Both ships saw extensive service with the Ottoman fleet over the course of the decade following their arrival in November 1907. They took part in the first fleet maneuver conducted by the fleet in over twenty years in 1909. Neither ship saw action during the Italo-Turkish War of 1911–1912, as Peyk-i Şevket had been interned at British-controlled Suez at the outbreak of war, and Berk-i Satvet was stationed with the reserve fleet in the Sea of Marmara, which did not risk confrontation with the significantly stronger Italian fleet. Both ships saw combat during the First Balkan War in 1913, primarily in supporting Ottoman forces ashore in East Thrace. The ships provided gunfire support to the Ottoman army holding the Çatalca line in defense of the capital at Constantinople. Berk-i Satvet also took part in two brief skirmishes with the Greek Navy.

The Ottoman Empire joined World War I in November 1914; Peyk-i Şevket and Berk-i Satvet primarily operated in the Black Sea against the Russian Black Sea Fleet. They frequently patrolled the Ottoman coast, particularly off the Bosporus, and escorted convoys to western Anatolia. On one of these convoy operations in January 1915, Berk-i Satvet struck a mine that wrecked her stern. She was towed back to Constantinople and repaired, returning to service in 1918. Peyk-i Şevket returned to the Sea of Marmara during the Dardanelles Campaign in 1915, where she carried munitions to the defending Ottoman forces. On 6 August, she was torpedoed by the British submarine and was badly damaged, with repairs lasting until 1917. Both ships were used as convoy escorts in the Black Sea in the final year of the war.
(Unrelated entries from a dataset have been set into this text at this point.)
(** A wrong-order report on a known order by a known customer is verified
    exactly when the order is flagged, or the customer is PRO / PRO_PLUS, or
    the report comes within the 60-minute window from a customer whose risk
    score does not exceed 0.7. *)
Theorem verifyWrongOrderIssue_verified_iff (now : Z) (o : OrderDetails)
    (wrong : option (list string)) (c : CustomerInfo) :
  verified (verifyWrongOrderIssue now (Some o) wrong (Some c)) = true <->
  problemFlag o = true \/ isPremium (membershipTier c) = true
  \/ ((Js.elapsed now (Js.dateOf (deliveredAt o)) 60000
       <= config.verificationWindows.wrongOrder)%Qc
      /\ (fraudRiskScore c <= config.thresholds.fraudRiskScore)%Qc).
Proof.
  unfold verifyWrongOrderIssue, verifyWrongOrderIssue_try. simpl.
  destruct (problemFlag o); simpl; [split; auto|].
  destruct (isPremium (membershipTier c)); simpl; [split; auto|].
  destruct (_ >? config.verificationWindows.wrongOrder)%Qc eqn:Hw; simpl.
  - apply gtb_true in Hw. split; [discriminate|].
    intros [H | [H | [H _]]]; try discriminate. now apply Qcle_not_lt in H.
  - apply gtb_false in Hw.
    destruct (fraudRiskScore c >? config.thresholds.fraudRiskScore)%Qc eqn:Hf; simpl.
    + apply gtb_true in Hf. split; [discriminate|].
      intros [H | [H | [_ H]]]; try discriminate. now apply Qcle_not_lt in H.
    + apply gtb_false in Hf. split; auto.
Qed.

(** The claimed items kept by the item check are those claimed names that
    equal the name of an ordered item up to the case of ASCII letters. *)
Theorem validMissing_In (o : OrderDetails) (claimed : list string) (x : string) :
  In x (validMissing o claimed) <->
  In x claimed
  /\ exists item, In item (items o) /\ Js.toLowerCase (name item) = Js.toLowerCase x.
Proof.
  unfold validMissing. rewrite filter_In. unfold Js.arrayIncludes.
  rewrite existsb_exists. split.
  - intros (Hin & y & Hy & Heq). split; [exact Hin|].
    apply in_map_iff in Hy as (item & <- & Hitem). apply String.eqb_eq in Heq.
    exists item. auto.
  - intros (Hin & item & Hitem & Heq). split; [exact Hin|].
    exists (Js.toLowerCase (name item)). split.
    + apply in_map_iff. now exists item.
    + apply String.eqb_eq. now rewrite Heq.
Qed.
The Treaty of Sèvres that ended the war assigned one of the vessels to Portugal as war reparations, but the subsequent Turkish War of Independence nullified that agreement and ended with the Treaty of Lausanne in 1924, which allowed the new Turkish republic to retain its fleet. The two cruisers were retained by the new Turkish Navy and their names were shortened to Peyk and Berk. Lengthy overhauls followed, in 1924–1925 for Berk and 1927–1929 for Peyk. They were modernized a decade later, in 1936–1938 for Peyk and 1937–1939 for Berk. The ships remained in service until 1944, when they were stricken from the naval register and laid up at the Gölcük Naval Shipyard before being scrapped after 1953.